Renate Solbach: Camera inversa | Klytämnestras Gefangene 15/4
und sie, die wie ein Schwan vor dem Tod
ein letztes Trauerlied sang,
liegt neben ihm, seine Geliebte!
Er führte sie mir zu
als Beigericht zu meinem Schlemmermahl –
er brachte sie hierher
als Leckerbissen für sein Bett,
und ich hab an ihr meine Lust gehabt!

Kassandra erbleichte. Diese Ausdeutung ihres Verhältnisses zu Agamemnon hatte sie nicht erwartet.
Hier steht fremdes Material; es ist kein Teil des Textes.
(** One call to the backend: logged, and settled according to [faults]. *)
Definition backend_call {A} (op : SecretOp)
    (effect : gmap string string → A * gmap string string) : Promise A :=
  λ st,
    let log := calls st ++ [op] in
    match faults st with
    | true :: rest => (Rejected (BackendRejected op), mkSecretStorage (secrets st) log rest)
    | false :: rest =>
      let '(a, m) := effect (secrets st) in (Fulfilled a, mkSecretStorage m log rest)
    | [] =>
      let '(a, m) := effect (secrets st) in (Fulfilled a, mkSecretStorage m log [])
    end.

(** The next [n] calls to the backend resolve. *)
Definition next_calls_resolve (n : nat) (st : SecretStorage) : Prop :=
  Forall (λ b, b = false) (take n (faults st)).

(** The calls made from [st] on, in a run that ends in [st']. *)
Definition calls_since (st st' : SecretStorage) : list SecretOp :=
  drop (length (calls st)) (calls st').

(** The key a call writes, if it is a write. *)
Definition written_key (op : SecretOp) : option string :=
  match op with
  | SecretStore key _ | SecretDelete key => Some key
  | SecretGet _ => None
  end.

Definition secretStorage_get (key : string) : Promise (option string) :=
  backend_call (SecretGet key) (λ m, (m !! key, m)).

Definition secretStorage_store (key value : string) : Promise unit :=
  backend_call (SecretStore key value) (λ m, (tt, <[key := value]> m)).

Definition secretStorage_delete (key : string) : Promise unit :=
  backend_call (SecretDelete key) (λ m, (tt, delete key m)).

(** [if (value)] on a [string | undefined]: the string when it is truthy,
    that is defined and not the empty string. *)
Definition truthy (value : option string) : option string :=
  match value with
  | Some s => if decide (s = "") then None else Some s
  | None => None
  end.

(** ** The ledger: [AccountAccessSecretStorage] *)

Record Scope : Type := mkScope {
  _cloudName : string;
  _clientId : string;
  _authority : string
}.

Definition _legacyKey (sc : Scope) : string :=
  "accounts-" +:+ _cloudName sc +:+ "-" +:+ _clientId sc +:+ "-" +:+ _authority sc.

Definition _key (sc : Scope) : string :=
  "accounts-" +:+ _cloudName sc.

Module AccountAccessSecretStorage.
Section Ledger.
Context `{J : JSON} (sc : Scope).

(** [JSON.parse(text)] inside an [async] body: a throw rejects the promise. *)
Definition parse (text : string) : Promise JSONValue :=
  match JSON_parse text with
  | Some j => resolve j
  | None => reject SyntaxError
  end.

(** Lines 97-111.  The declared result is [string[] | undefined]; what is
    returned is whatever [JSON.parse] yields. *)
Definition get : Promise (option JSONValue) :=
  value ← secretStorage_get (_key sc);
  match truthy value with
  | Some value => parsed ← parse value; resolve (Some parsed)
  | None =>
    legacyValue ← secretStorage_get (_legacyKey sc);
    match truthy legacyValue with
    | Some legacyValue =>
      parsedValue ← parse legacyValue;
      _ ← secretStorage_store (_key sc) legacyValue;
      resolve (Some parsedValue)
    | None => resolve None
    end
  end.

(** Lines 113-120. *)
Definition store (value : list string) : Promise unit :=
  let stringified := JSON_stringify value in
  _ ← Promise_all2 (secretStorage_store (_key sc) stringified)
                   (secretStorage_store (_legacyKey sc) stringified);
  resolve tt.

(** Lines 122-128. *)
Definition delete : Promise unit :=
  _ ← Promise_all2 (secretStorage_delete (_key sc))
                   (secretStorage_delete (_legacyKey sc));
  resolve tt.

(** The listener on the backend's change stream (lines 89-93): does the
    ledger re-emit a change for the event's key? *)
Definition onDidChange_fires (e_key : string) : bool :=
  bool_decide (e_key = _key sc) || bool_decide (e_key = _legacyKey sc).
End Ledger.
End AccountAccessSecretStorage.

(** ** The registry: [ScopedAccountAccess] *)

(** Of MSAL's [AccountInfo] the source reads [homeAccountId] only. *)
Record AccountInfo : Type := mkAccountInfo {
  homeAccountId : string
}.

Module ScopedAccountAccess.

(** The mutable fields of an instance: the cache [this.value], and how often
    [_onDidAccountAccessChangeEmitter.fire()] has run. *)
Record Fields : Type := mkFields {
  value : list string;
  fired : nat
}.

(** The field initialisers (lines 16 and 21). *)
Definition new : Fields := mkFields [] 0.

Definition fire (this : Fields) : Fields :=
  mkFields (value this) (S (fired this)).

(** Lines 37-39: [Array.prototype.includes] on strings. *)
Definition isAllowedAccess (this : Fields) (account : AccountInfo) : bool :=
  bool_decide (homeAccountId account ∈ value this).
Zudem, sie hätte es wissen müssen: Nie erschien derselbe Text ein zweites Mal. Was sie nicht im Gedächtnis bewahrte, war verloren. Konnte sie überhaupt etwas tun? Ihre Kraft und Begabung waren die der Seherin. Das Urteil der Nachwelt lag außerhalb ihrer Reichweite. Und wenn sie alles aufschriebe, die ganze Geschichte? Aber welche? War es die ihre? Ließe sich damit verhindern, dass sie vereinnahmt würde für alle möglichen Vorstellungen, Moden, Ideologien? Bei Bedarf unterstellte man einer Autorin schlicht und selbstgerecht falsches Bewusstsein. Rechnete sie zu den Wahnsinnsfrauen. Diffamierung und Auszeichnung ineins. Resignation machte sich breit. Scribe Sibilla! Der Vergeblichkeit des Tuns war Genüge getan. Wozu weiteres hinzufügen?